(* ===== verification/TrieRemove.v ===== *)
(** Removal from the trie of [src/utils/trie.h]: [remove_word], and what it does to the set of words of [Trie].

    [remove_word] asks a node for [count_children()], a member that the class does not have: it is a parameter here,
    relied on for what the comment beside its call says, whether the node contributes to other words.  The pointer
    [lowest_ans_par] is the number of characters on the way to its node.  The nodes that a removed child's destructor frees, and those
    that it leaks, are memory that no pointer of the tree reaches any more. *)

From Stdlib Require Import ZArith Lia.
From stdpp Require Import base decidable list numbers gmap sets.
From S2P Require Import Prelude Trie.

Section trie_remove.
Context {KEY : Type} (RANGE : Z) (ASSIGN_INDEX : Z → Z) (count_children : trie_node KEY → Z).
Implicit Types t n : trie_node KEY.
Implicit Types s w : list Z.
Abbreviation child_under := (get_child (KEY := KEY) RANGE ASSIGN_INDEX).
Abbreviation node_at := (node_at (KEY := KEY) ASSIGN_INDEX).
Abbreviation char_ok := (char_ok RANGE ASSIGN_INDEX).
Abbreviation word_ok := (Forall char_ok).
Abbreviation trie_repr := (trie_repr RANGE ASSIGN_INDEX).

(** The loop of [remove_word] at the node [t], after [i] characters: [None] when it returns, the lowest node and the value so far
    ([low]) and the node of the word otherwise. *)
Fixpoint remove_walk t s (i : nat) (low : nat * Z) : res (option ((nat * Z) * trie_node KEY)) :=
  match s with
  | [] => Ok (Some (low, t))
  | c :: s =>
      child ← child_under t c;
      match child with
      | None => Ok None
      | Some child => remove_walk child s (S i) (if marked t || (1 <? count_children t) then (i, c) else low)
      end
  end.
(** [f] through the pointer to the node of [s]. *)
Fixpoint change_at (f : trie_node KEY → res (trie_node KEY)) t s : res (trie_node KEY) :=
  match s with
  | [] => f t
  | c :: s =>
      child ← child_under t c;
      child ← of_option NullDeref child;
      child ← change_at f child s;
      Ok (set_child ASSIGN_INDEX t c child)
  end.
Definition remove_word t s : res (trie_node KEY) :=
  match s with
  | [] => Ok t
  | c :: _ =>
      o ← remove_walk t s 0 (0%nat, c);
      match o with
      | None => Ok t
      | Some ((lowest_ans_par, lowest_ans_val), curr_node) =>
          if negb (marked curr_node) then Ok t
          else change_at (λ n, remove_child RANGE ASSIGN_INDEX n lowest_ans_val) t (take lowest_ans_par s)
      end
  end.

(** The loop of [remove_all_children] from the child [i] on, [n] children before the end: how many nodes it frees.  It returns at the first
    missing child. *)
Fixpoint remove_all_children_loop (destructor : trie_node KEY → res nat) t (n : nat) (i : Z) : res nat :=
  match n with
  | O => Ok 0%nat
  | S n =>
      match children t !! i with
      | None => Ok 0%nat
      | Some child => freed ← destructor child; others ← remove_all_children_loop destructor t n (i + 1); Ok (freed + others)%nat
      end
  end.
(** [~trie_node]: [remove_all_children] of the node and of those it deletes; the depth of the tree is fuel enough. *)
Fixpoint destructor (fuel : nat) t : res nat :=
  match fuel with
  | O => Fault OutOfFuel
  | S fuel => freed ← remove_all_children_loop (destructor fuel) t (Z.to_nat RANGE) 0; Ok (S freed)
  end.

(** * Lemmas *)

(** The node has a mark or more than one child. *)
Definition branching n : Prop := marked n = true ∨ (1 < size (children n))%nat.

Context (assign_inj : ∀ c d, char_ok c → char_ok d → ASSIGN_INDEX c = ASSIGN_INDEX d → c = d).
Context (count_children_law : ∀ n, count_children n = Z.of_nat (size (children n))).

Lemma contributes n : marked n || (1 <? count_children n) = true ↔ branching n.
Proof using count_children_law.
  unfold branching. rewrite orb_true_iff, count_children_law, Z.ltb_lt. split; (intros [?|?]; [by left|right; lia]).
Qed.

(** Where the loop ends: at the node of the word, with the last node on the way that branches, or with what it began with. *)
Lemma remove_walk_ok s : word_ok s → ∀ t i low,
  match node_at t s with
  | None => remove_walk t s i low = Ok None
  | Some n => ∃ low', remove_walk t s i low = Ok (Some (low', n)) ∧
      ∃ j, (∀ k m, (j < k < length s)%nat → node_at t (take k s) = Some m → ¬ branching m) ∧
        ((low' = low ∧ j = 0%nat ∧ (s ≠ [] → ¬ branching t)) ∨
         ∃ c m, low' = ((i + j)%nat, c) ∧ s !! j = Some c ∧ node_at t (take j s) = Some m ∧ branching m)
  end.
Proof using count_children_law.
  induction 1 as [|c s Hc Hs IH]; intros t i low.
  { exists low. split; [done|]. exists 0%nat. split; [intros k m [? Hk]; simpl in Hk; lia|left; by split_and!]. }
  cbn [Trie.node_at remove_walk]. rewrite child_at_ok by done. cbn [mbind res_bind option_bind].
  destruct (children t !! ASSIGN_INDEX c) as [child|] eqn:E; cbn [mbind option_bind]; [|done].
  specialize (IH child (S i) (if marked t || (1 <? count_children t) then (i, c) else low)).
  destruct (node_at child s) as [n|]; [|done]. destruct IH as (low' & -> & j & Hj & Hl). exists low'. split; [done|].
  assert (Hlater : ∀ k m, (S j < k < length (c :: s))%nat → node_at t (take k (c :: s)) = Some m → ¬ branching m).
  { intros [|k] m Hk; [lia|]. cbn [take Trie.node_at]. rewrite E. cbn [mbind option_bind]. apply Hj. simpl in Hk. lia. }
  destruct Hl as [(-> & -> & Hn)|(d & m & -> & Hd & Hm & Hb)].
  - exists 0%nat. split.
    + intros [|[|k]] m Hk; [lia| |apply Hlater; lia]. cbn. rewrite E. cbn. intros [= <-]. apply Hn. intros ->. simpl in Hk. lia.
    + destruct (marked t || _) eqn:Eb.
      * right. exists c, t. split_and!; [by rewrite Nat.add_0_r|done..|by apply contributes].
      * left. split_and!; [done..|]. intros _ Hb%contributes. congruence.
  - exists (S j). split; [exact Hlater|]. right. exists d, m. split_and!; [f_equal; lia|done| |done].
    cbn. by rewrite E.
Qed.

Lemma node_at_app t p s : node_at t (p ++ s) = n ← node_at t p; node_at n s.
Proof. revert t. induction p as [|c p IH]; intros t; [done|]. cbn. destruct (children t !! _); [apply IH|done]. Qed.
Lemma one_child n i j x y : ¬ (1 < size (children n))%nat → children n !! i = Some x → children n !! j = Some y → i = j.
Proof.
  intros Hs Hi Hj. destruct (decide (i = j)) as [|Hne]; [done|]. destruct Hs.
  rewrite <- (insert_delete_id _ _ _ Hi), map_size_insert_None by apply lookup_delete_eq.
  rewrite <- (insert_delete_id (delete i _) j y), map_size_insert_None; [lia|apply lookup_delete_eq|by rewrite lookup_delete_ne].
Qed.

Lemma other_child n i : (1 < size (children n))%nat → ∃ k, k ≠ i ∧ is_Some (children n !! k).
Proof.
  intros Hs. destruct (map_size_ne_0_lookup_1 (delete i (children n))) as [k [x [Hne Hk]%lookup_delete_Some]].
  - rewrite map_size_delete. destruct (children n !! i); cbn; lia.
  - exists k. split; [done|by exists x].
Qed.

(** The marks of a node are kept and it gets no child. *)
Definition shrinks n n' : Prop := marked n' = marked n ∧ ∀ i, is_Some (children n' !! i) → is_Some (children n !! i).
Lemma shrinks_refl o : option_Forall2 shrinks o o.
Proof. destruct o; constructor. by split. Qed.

==

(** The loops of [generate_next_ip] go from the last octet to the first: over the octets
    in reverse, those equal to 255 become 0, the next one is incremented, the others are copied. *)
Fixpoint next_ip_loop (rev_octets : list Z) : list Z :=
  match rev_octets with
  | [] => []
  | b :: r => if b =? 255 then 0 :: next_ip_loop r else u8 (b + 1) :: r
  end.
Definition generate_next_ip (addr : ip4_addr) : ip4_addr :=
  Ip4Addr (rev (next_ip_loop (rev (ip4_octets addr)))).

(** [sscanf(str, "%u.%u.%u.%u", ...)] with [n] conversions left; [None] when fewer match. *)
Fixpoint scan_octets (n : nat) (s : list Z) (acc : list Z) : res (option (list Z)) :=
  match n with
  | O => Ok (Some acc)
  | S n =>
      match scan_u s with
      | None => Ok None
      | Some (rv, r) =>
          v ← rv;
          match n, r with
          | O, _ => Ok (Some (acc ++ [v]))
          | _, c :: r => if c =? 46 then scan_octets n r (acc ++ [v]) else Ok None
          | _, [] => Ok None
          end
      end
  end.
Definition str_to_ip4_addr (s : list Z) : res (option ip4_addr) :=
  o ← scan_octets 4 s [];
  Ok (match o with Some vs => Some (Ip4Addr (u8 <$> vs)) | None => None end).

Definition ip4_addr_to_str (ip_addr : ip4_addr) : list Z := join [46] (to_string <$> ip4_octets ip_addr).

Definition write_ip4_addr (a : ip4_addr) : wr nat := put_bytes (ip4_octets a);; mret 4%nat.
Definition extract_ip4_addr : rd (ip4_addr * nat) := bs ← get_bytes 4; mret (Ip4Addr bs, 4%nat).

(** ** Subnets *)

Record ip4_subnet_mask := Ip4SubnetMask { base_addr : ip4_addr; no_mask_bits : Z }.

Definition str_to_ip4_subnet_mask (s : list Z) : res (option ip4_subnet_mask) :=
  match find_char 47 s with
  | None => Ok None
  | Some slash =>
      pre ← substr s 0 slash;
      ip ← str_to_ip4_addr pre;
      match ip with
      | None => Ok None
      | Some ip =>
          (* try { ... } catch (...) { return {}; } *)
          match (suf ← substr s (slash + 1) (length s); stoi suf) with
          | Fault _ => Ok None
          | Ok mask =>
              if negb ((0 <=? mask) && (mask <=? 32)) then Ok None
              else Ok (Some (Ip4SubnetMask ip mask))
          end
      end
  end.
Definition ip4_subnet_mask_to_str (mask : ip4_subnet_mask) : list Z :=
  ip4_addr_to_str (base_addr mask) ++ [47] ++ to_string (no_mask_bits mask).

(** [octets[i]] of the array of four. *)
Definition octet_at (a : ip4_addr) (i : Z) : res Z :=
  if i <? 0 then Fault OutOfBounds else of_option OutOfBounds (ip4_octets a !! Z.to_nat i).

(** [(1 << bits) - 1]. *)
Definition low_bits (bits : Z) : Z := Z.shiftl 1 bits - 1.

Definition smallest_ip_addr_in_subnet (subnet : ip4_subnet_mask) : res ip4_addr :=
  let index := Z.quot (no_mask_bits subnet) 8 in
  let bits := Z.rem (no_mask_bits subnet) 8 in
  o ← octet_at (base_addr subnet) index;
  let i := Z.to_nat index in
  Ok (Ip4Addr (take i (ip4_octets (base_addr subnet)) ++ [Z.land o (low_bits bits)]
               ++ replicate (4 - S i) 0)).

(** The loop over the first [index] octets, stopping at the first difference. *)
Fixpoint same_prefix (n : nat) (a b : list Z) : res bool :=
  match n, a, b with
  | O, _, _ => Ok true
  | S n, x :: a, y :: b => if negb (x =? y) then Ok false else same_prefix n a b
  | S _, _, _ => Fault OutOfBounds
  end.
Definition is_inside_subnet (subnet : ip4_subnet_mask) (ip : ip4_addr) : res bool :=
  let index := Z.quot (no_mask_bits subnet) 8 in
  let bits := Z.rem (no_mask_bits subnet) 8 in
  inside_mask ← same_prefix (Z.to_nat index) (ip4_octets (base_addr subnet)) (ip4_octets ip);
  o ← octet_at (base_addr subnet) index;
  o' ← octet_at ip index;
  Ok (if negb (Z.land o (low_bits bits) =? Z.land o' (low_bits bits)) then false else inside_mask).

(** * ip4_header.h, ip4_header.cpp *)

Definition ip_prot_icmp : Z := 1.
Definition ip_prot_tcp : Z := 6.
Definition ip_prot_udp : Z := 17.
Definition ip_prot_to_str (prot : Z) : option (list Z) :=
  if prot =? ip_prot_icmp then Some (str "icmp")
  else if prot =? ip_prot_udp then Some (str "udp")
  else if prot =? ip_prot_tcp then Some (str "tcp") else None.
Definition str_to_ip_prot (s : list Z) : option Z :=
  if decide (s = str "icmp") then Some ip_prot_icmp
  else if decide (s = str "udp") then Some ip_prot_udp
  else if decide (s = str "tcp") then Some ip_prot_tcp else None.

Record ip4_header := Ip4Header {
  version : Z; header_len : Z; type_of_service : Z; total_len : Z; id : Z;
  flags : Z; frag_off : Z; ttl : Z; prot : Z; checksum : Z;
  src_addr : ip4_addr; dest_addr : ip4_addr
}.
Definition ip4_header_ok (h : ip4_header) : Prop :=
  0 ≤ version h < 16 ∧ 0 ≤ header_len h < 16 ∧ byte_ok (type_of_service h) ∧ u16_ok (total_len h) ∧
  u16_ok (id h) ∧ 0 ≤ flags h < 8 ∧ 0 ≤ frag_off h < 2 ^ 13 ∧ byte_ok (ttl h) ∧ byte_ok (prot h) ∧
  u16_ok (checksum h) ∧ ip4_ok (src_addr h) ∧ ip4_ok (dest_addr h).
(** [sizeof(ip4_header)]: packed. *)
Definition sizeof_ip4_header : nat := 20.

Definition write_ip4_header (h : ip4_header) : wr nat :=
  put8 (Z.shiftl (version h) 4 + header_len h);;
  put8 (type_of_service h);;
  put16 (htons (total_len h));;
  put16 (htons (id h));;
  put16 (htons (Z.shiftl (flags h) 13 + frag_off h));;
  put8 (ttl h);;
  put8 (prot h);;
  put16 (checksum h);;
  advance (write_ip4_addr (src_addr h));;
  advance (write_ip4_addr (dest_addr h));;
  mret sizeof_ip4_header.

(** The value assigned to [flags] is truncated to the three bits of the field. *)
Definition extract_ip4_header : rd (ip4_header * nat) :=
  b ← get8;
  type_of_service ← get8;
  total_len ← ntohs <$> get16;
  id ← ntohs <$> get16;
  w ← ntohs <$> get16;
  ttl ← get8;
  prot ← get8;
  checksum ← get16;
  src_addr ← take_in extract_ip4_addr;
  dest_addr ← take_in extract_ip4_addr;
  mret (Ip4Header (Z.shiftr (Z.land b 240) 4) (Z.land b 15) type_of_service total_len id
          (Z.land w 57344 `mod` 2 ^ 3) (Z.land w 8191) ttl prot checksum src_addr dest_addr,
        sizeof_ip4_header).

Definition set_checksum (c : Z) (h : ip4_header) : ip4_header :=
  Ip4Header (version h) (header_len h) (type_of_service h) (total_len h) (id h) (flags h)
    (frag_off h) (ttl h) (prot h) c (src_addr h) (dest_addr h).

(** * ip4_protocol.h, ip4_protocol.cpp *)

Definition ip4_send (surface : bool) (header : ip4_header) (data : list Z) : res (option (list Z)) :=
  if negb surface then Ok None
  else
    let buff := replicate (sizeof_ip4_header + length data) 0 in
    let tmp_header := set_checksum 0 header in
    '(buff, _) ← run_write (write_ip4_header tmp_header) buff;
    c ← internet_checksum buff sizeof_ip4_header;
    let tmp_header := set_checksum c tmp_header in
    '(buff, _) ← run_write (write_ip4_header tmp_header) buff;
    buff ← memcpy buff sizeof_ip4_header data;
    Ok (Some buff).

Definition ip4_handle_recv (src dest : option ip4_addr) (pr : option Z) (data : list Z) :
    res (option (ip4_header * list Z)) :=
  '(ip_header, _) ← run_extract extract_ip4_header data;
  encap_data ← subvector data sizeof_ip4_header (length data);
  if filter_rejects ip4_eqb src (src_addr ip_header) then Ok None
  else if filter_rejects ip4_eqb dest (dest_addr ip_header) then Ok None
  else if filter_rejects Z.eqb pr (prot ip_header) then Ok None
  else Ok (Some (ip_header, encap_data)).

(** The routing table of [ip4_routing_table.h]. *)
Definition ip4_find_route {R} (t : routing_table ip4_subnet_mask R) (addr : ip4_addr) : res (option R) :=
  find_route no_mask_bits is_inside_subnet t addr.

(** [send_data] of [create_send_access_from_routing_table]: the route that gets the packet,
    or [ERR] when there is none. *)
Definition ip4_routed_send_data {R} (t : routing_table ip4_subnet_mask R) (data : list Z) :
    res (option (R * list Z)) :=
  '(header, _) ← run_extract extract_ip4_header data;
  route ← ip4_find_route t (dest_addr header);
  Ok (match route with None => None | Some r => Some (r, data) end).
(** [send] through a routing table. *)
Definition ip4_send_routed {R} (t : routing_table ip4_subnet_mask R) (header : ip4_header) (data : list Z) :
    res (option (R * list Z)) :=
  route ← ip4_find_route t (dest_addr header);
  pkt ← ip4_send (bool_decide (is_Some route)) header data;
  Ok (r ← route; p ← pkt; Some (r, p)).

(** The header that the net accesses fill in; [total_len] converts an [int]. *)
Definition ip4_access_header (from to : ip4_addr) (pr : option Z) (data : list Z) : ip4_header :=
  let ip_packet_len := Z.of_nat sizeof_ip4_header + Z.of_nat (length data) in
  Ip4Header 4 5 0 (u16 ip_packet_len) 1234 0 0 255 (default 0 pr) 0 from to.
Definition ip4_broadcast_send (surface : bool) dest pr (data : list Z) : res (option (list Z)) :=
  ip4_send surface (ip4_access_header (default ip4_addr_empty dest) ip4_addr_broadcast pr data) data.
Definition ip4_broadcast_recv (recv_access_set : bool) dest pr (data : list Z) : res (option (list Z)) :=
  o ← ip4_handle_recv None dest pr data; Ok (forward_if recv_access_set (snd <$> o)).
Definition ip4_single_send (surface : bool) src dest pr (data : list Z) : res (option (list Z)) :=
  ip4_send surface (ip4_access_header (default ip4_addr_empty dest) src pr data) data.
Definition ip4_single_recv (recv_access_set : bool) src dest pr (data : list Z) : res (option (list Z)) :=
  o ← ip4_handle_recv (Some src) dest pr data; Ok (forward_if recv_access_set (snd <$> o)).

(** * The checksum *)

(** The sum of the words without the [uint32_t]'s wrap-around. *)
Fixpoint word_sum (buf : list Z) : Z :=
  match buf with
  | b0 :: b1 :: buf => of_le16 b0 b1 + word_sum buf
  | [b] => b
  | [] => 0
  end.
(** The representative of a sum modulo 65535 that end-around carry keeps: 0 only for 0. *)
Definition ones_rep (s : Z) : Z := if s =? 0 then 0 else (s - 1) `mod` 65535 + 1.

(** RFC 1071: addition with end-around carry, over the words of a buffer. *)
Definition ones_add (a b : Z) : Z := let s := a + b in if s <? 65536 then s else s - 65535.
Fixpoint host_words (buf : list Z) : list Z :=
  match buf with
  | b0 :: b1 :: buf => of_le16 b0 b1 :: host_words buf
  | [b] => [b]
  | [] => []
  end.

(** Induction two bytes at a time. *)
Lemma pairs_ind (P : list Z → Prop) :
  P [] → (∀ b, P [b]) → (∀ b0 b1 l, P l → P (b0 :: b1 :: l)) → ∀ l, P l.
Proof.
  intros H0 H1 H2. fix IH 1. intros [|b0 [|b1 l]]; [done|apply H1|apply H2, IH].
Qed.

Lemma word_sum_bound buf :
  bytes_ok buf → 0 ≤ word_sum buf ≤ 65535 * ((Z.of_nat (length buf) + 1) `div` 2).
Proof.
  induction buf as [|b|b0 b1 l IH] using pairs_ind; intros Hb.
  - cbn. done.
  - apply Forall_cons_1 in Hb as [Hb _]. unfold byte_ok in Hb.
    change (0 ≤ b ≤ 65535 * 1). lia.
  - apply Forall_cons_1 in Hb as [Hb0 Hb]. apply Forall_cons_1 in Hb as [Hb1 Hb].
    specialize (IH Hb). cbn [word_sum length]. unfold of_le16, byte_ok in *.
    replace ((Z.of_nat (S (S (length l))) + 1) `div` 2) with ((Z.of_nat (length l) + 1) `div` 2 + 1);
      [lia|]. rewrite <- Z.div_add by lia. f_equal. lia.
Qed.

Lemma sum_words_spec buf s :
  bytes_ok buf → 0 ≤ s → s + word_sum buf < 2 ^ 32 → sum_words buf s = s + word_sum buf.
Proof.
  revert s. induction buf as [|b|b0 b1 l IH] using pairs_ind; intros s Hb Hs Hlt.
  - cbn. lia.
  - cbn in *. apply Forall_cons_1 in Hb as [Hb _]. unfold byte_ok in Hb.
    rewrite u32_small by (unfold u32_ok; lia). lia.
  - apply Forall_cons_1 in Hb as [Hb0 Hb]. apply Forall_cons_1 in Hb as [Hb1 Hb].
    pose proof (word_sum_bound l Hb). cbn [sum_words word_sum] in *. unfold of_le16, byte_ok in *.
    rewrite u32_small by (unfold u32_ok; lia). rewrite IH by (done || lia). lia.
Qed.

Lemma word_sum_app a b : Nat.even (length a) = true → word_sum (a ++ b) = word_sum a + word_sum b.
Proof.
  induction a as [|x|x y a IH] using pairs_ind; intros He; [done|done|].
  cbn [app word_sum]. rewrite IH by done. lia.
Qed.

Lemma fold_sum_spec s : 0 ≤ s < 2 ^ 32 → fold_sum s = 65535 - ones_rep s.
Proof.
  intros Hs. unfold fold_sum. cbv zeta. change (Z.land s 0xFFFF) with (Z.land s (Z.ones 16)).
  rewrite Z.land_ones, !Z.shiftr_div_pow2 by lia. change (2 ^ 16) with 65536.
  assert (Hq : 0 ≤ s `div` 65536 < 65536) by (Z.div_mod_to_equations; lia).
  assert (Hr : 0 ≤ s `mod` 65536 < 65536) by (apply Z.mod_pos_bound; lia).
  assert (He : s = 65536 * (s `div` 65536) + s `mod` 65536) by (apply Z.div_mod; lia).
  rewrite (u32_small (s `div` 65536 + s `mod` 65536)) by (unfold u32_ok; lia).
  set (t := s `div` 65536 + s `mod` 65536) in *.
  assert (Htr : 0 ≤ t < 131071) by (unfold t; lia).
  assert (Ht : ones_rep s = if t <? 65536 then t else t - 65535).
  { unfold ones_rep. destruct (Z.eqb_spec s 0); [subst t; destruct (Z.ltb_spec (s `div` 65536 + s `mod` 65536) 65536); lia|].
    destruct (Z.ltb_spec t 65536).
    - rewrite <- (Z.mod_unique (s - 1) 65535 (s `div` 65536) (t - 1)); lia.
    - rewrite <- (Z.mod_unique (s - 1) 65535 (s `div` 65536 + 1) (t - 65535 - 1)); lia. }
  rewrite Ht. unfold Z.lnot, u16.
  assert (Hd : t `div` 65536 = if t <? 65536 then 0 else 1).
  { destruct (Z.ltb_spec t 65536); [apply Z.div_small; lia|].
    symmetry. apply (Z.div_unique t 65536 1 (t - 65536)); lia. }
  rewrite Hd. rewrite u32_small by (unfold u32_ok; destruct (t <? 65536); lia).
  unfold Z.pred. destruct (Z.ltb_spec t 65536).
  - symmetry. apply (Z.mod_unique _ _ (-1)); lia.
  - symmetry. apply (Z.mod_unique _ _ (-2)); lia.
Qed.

Brief
In the listing above, find the line with "(* ===== verification/TrieRemove.v ===== *)" and the line with "Abbreviation child_under := (get_child", then print exactly those two lines and every line between them, and nothing more.

Finished task
(* ===== verification/TrieRemove.v ===== *)
(** Removal from the trie of [src/utils/trie.h]: [remove_word], and what it does to the set of words of [Trie].

    [remove_word] asks a node for [count_children()], a member that the class does not have: it is a parameter here,
    relied on for what the comment beside its call says, whether the node contributes to other words.  The pointer
    [lowest_ans_par] is the number of characters on the way to its node.  The nodes that a removed child's destructor frees, and those
    that it leaks, are memory that no pointer of the tree reaches any more. *)

From Stdlib Require Import ZArith Lia.
From stdpp Require Import base decidable list numbers gmap sets.
From S2P Require Import Prelude Trie.

Section trie_remove.
Context {KEY : Type} (RANGE : Z) (ASSIGN_INDEX : Z → Z) (count_children : trie_node KEY → Z).
Implicit Types t n : trie_node KEY.
Implicit Types s w : list Z.
Abbreviation child_under := (get_child (KEY := KEY) RANGE ASSIGN_INDEX).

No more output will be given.